The theme of this year’s 2020 Joint AAPM | COMP Virtual Meeting and Presidential Symposium is “Improving Health Quality. Increasing Global Impact”. Why is it important to focus on improving health quality and what would be its global impact? There are many reasons for this:
COVID-19 has taught us one lesson: global health is local health and local health is global health. Innovation in one part of the world, be it in the fight against COVID-19 or against cancer or any other disease, can benefit everyone across the globe. Collaborations between professionals from high income and low- and middle-income countries (LMIC) can lead to innovations and development that can benefit all. Multiple recent reports indicate that the only way to move the global community forward in healthcare, especially in LMIC’s, is a multipronged approach with multiple capable partners including local and international organizations, industry, non-government and altruistic organizations, and independent professionals. This realization presents significant opportunities for improving health quality and achieving health equity for all people worldwide.
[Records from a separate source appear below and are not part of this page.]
Lemma map_items_log_settled_in fuel items keyMap out keyMap' log :
  map_items_log (traverse_log fuel) items keyMap = Some (out, keyMap', log) ->
  settled_in keyMap keyMap'.
Proof.
  intros Hrun.
  apply (map_items_log_inv (settled_in keyMap) (fun _ => True)) in Hrun;
    [tauto| |apply settled_in_refl].
  apply Forall_forall. intros v _. apply traverse_log_inv, settled_in_step.
Qed.

Lemma for_entries_log_settled_in fuel entries result keyMap out keyMap' log :
  for_entries_log fuel (traverse_log fuel) entries result keyMap
    = Some (out, keyMap', log) ->
  settled_in keyMap keyMap'.
Proof.
  intros Hrun.
  apply (for_entries_log_inv (settled_in keyMap) (fun _ => True) fuel) in Hrun;
    [tauto|apply settled_in_step| |apply settled_in_refl].
  apply Forall_forall. intros v _. apply traverse_log_inv, settled_in_step.
Qed.

Lemma traverse_log_again fuel fuel' v :
  forall keyMap out keyMap1 log,
    traverse_log fuel v keyMap = Some (out, keyMap1, log) ->
    ~ In "" (record_keys v) ->
    forall T, settled_in keyMap1 T ->
      exists log', traverse_log fuel' v T = Some (out, T, log').
Proof.
  induction v as [| s | items IH | entries IH] using Value_induction;
    simpl; intros keyMap out keyMap1 log Hrun Hkeys T HT.
  - injection Hrun as <- <- <-. eauto.
  - injection Hrun as <- <- <-. eauto.
  - destruct (map_items_log _ items keyMap) as [[[items' km] lg]|] eqn:E; [|discriminate].
    injection Hrun as <- <- <-.
    assert (Hloop : exists log',
               map_items_log (traverse_log fuel') items T = Some (items', T, log')).
    { revert keyMap items' km lg E Hkeys HT.
      induction IH as [|item rest Hitem _ IHrest]; simpl;
        intros keyMap items' km lg E Hkeys HT.
      - injection E as <- <- <-. eauto.
      - destruct (traverse_log fuel item keyMap) as [[[item' km1] log1]|] eqn:E1;
          [|discriminate].
        destruct (map_items_log _ rest km1) as [[[rest' km2] log2]|] eqn:E2;
          [|discriminate].
        injection E as <- <- <-. rewrite in_app_iff in Hkeys.
        pose proof (map_items_log_settled_in _ _ _ _ _ _ E2) as H12.
        destruct (Hitem _ _ _ _ E1 ltac:(tauto) T (settled_in_trans _ _ _ H12 HT))
          as [l1 R1].
        destruct (IHrest _ _ _ _ E2 ltac:(tauto) HT) as [l2 R2].
        rewrite R1, R2. eauto. }
    destruct Hloop as [log' R]. rewrite R. eauto.
  - unfold Object_entries in *.
    destruct (for_entries_log fuel _ entries [] keyMap) as [[[res km] lg]|] eqn:E;
      [|discriminate].
    injection Hrun as <- <- <-.
    assert (Hloop : exists log',
               for_entries_log fuel' (traverse_log fuel') entries [] T
               = Some (res, T, log')).
    { revert E. generalize (@nil (string * Value)) as result.
      revert keyMap res km lg Hkeys HT.
      induction IH as [|[key value] rest Hvalue _ IHrest]; simpl;
        intros keyMap res km lg Hkeys HT result E.
      - injection E as <- <- <-. eauto.
      - destruct (assign_alias fuel keyMap key) as [km0|] eqn:E0; [|discriminate].
        destruct (traverse_log fuel value km0) as [[[value' km1] log1]|] eqn:E1;
          [|discriminate].
        destruct (for_entries_log fuel _ rest _ km1) as [[[res' km2] log2]|] eqn:E2;
          [|discriminate].
        injection E as <- <- <-. rewrite in_app_iff in Hkeys. simpl in Hvalue.
        pose proof (traverse_log_settled_in _ _ _ _ _ _ E1) as H01.
        pose proof (for_entries_log_settled_in _ _ _ _ _ _ _ E2) as H12.
        assert (H1T : settled_in km1 T) by eauto using settled_in_trans.
        assert (H0T : settled_in km0 T) by eauto using settled_in_trans.
        assert (Hkey : key <> "") by (intros ->; tauto).
        pose proof (assign_alias_settles _ _ _ _ Hkey E0) as Hsettled.
        pose proof (H0T key _ Hsettled eq_refl) as Hget.
        rewrite assign_alias_kept by (now rewrite Hget). rewrite Hget.
        destruct (Hvalue _ _ _ _ E1 ltac:(tauto) T H1T) as [l1 R1]. rewrite R1.
        destruct (IHrest _ _ _ _ ltac:(tauto) HT _ E2) as [l2 R2]. rewrite R2.
        eauto. }
    destruct Hloop as [log' R]. rewrite R. eauto.
Qed.

(** X11. Calling again with the returned table: when no Record key of the
    input is the empty string, a second call on the same input with the
    table the first call returned gives the same output and leaves the
    table as it is, with any fuel. *)
Theorem shortenKeys_again fuel fuel' obj keyMap out keyMap' :
  ~ In "" (record_keys obj) ->
  shortenKeys fuel obj keyMap = Some (out, keyMap') ->
  shortenKeys fuel' obj keyMap' = Some (out, keyMap').
Proof.
  intros Hkeys. rewrite !shortenKeys_traverse. unfold traverse.
  destruct (traverse_log fuel obj (initialize keyMap)) as [[[o km] lg]|] eqn:E;
    [|discriminate].
  intros [= <- <-].
  assert (Hne : km <> [])
    by (eapply traverse_log_not_empty; [apply initialize_result_not_empty|exact E]).
  rewrite (initialize_not_empty _ Hne).
  destruct (traverse_log_again fuel fuel' obj _ _ _ _ E Hkeys km (settled_in_refl km))
    as [log' R].
  now rewrite R.
Qed.

Lemma shortenKeys_again_witness :
  (~ In "" (record_keys (Record [("node", Null); ("Name", Null)])) /\
   shortenKeys 2 (Record [("node", Null); ("Name", Null)]) [("name", "n")]
   = Some (Record [("nd", Null); ("nm", Null)],
           [("name", "n"); ("node", "nd"); ("Name", "nm")])) /\
  shortenKeys 0 (Record [("node", Null); ("Name", Null)])
              [("name", "n"); ("node", "nd"); ("Name", "nm")]
  = Some (Record [("nd", Null); ("nm", Null)],
          [("name", "n"); ("node", "nd"); ("Name", "nm")]).
Proof.
  assert (H1 : ~ In "" (record_keys (Record [("node", Null); ("Name", Null)])))
    by (simpl; intros [H|[H|[]]]; discriminate H).
  assert (H2 : shortenKeys 2 (Record [("node", Null); ("Name", Null)]) [("name", "n")]
               = Some (Record [("nd", Null); ("nm", Null)],
                       [("name", "n"); ("node", "nd"); ("Name", "nm")]))
    by (vm_compute; reflexivity).
  split; [split; assumption|].
  exact (shortenKeys_again 2 0 _ _ _ _ H1 H2).
Defined.

(** *** shortenKeys: reading the returned table backwards *)

Lemma originals_unique keyMap k a :
  NoDup (Object_values keyMap) -> own keyMap k = Some a -> originals keyMap a = [k].
Proof.
  unfold originals.
  induction keyMap as [|[k0 a0] r IH]; simpl; intros Hnd Hown; [discriminate|].
  inversion Hnd as [|? ? Hhead Htail]; subst.
  destruct (String.eqb_spec k0 k) as [->|Hne].
  - injection Hown as ->. rewrite String.eqb_refl. simpl. f_equal.
    assert (Hnone : forall l : AliasTable,
               ~ In a (Object_values l) ->
               filter (fun kv => String.eqb (snd kv) a) l = []).
    { clear. induction l as [|[k1 a1] l IHl]; simpl; intros H; [reflexivity|].
      destruct (String.eqb_spec a1 a) as [->|_]; [tauto|]. apply IHl. tauto. }
    now rewrite Hnone.
  - destruct (String.eqb_spec a0 a) as [->|_].
    + exfalso. apply Hhead. clear - Hown.
      induction r as [|[k1 a1] r IHr]; simpl in *; [discriminate|].
      destruct (String.eqb k1 k); [injection Hown as ->; now left|right; auto].
    + auto.
Qed.

Lemma traverse_log_written fuel v :
  forall keyMap out keyMap1 log,
    traverse_log fuel v keyMap = Some (out, keyMap1, log) ->
    (forall k, In k (record_keys v) -> k <> "" /\ own Object_prototype k = None) ->
    forall T, settled_in keyMap1 T ->
      Forall (fun e => own T (ev_key e) = Some (ev_alias e)) log.
Proof.
  induction v as [| s | items IH | entries IH] using Value_induction;
    simpl; intros keyMap out keyMap1 log Hrun Hkeys T HT.
  - injection Hrun as <- <- <-. constructor.
  - injection Hrun as <- <- <-. constructor.
  - destruct (map_items_log _ items keyMap) as [[[items' km] lg]|] eqn:E; [|discriminate].
    injection Hrun as <- <- <-.
    revert keyMap items' km lg E Hkeys HT.
    induction IH as [|item rest Hitem _ IHrest]; simpl;
      intros keyMap items' km lg E Hkeys HT.
    + injection E as <- <- <-. constructor.
    + destruct (traverse_log fuel item keyMap) as [[[item' km1] log1]|] eqn:E1;
        [|discriminate].
      destruct (map_items_log _ rest km1) as [[[rest' km2] log2]|] eqn:E2;
        [|discriminate].
      injection E as <- <- <-.
      pose proof (map_items_log_settled_in _ _ _ _ _ _ E2) as H12.
      apply Forall_app. split.
      * eapply Hitem; [exact E1| |eauto using settled_in_trans].
        intros k Hk. apply Hkeys, in_app_iff. now left.
      * eapply IHrest; [exact E2| |assumption].
        intros k Hk. apply Hkeys, in_app_iff. now right.
  - unfold Object_entries in *.
    destruct (for_entries_log fuel _ entries [] keyMap) as [[[res km] lg]|] eqn:E;
      [|discriminate].
    injection Hrun as <- <- <-.
    revert E. generalize (@nil (string * Value)) as result.
    revert keyMap res km lg Hkeys HT.
    induction IH as [|[key value] rest Hvalue _ IHrest]; simpl;
      intros keyMap res km lg Hkeys HT result E.
    + injection E as <- <- <-. constructor.
    + destruct (assign_alias fuel keyMap key) as [km0|] eqn:E0; [|discriminate].
      destruct (traverse_log fuel value km0) as [[[value' km1] log1]|] eqn:E1;
        [|discriminate].
      destruct (for_entries_log fuel _ rest _ km1) as [[[res' km2] log2]|] eqn:E2;
        [|discriminate].
      injection E as <- <- <-. simpl in Hvalue.
      pose proof (traverse_log_settled_in _ _ _ _ _ _ E1) as H01.
      pose proof (for_entries_log_settled_in _ _ _ _ _ _ _ E2) as H12.
      assert (H1T : settled_in km1 T) by eauto using settled_in_trans.
      assert (H0T : settled_in km0 T) by eauto using settled_in_trans.
      destruct (Hkeys key (or_introl eq_refl)) as [Hkey Hproto].
      change (own Object_prototype key = None) in Hproto.
      pose proof (assign_alias_settles _ _ _ _ Hkey E0) as Hsettled.
      pose proof (H0T key _ Hsettled eq_refl) as Hget.
      constructor; [|apply Forall_app; split].
      * cbn [ev_key ev_alias]. unfold get in Hget, Hsettled |- *.
        destruct (own km0 key) as [a|].
        -- destruct (own T key) as [b|]; [|rewrite Hproto in Hget; discriminate Hget].
           injection Hget as ->. reflexivity.
        -- rewrite Hproto in Hsettled. discriminate Hsettled.
      * eapply Hvalue; [exact E1| |assumption].
        intros k Hk. apply Hkeys. right. apply in_app_iff. now left.
      * eapply IHrest; [| |exact E2]; [|assumption].
        intros k Hk. apply Hkeys. right. apply in_app_iff. now right.
Qed.

(** X12. The round trip the code does give. When the aliases of the table
    at the start of the walk (after the seeding of lines 97-99) are
    pairwise distinct, and no Record key of the input is the empty string
    or the name of a property inherited from [Object.prototype], every
    property name written to the output is the alias, in the returned
    table, of exactly one key: the key it was written for. *)
Theorem round_trip fuel obj keyMap out keyMap' log :
  NoDup (Object_values (initialize keyMap)) ->
  (forall k, In k (record_keys obj) -> k <> "" /\ own Object_prototype k = None) ->
  shortenKeys_log fuel obj keyMap = Some (out, keyMap', log) ->
  Forall (fun e => originals keyMap' (ev_alias e) = [ev_key e]) log.
Proof.
  intros Hnd Hkeys Hrun. unfold shortenKeys_log in Hrun.
  pose proof (traverse_log_distinct _ _ _ _ _ _ Hnd Hrun) as Hnd'.
  pose proof (traverse_log_written _ _ _ _ _ _ Hrun Hkeys keyMap' (settled_in_refl _))
    as Hlog.
  eapply Forall_impl; [|exact Hlog]. intros e He. now apply originals_unique.
Qed.

Lemma round_trip_witness :
  (NoDup (Object_values (initialize [("name", "n")])) /\
   (forall k, In k (record_keys (Record [("node", Null); ("Name", Null)])) ->
              k <> "" /\ own Object_prototype k = None) /\
   shortenKeys_log 2 (Record [("node", Null); ("Name", Null)]) [("name", "n")]
   = Some (Record [("nd", Null); ("nm", Null)],
           [("name", "n"); ("node", "nd"); ("Name", "nm")],
           [mkEvent "node" "nd" true; mkEvent "Name" "nm" true])) /\
  Forall (fun e => originals [("name", "n"); ("node", "nd"); ("Name", "nm")] (ev_alias e)
                   = [ev_key e])
         [mkEvent "node" "nd" true; mkEvent "Name" "nm" true].
Proof.
  assert (H1 : NoDup (Object_values (initialize [("name", "n")])))
    by (simpl; constructor; [intros []|constructor]).
  assert (H2 : forall k, In k (record_keys (Record [("node", Null); ("Name", Null)])) ->
                         k <> "" /\ own Object_prototype k = None).
  { simpl. intros k [<-|[<-|[]]]; split; (discriminate || reflexivity). }
  assert (H3 : shortenKeys_log 2 (Record [("node", Null); ("Name", Null)]) [("name", "n")]
               = Some (Record [("nd", Null); ("nm", Null)],
                       [("name", "n"); ("node", "nd"); ("Name", "nm")],
                       [mkEvent "node" "nd" true; mkEvent "Name" "nm" true]))
    by (vm_compute; reflexivity).
  split; [repeat split; try assumption; apply H2; assumption|].
  exact (round_trip 2 _ _ _ _ _ H1 H2 H3).
Defined.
Global health needs are changing dramatically. The World Health Organization (WHO) data show that 71% of global deaths in 2016 are attributed to noncommunicable diseases (NCDs). The United Nations unanimously approved a resolution in support of the “prevention and control of noncommunicable diseases, among which cancer is a leading cause of death”. While NCDs such as diabetes and chronic lung diseases are important public health issues that currently do not have significant medical physics involvement, imaging and treatment for cardiac diseases and cancer fall squarely in the realm of the medical physics profession. Unfortunately, the burden of cardiac disease and cancer amongst NCDs is rising disproportionately among low- and middle- income countries with little or no access to quality imaging and radiotherapy. This has created enormous disparities in the need for medical physicists globally. The realization that such disparities exist in imaging technologies and cancer treatments to underserved populations provides an impetus for our specialty to develop strategies to close the gap in standard imaging and cancer therapy procedures.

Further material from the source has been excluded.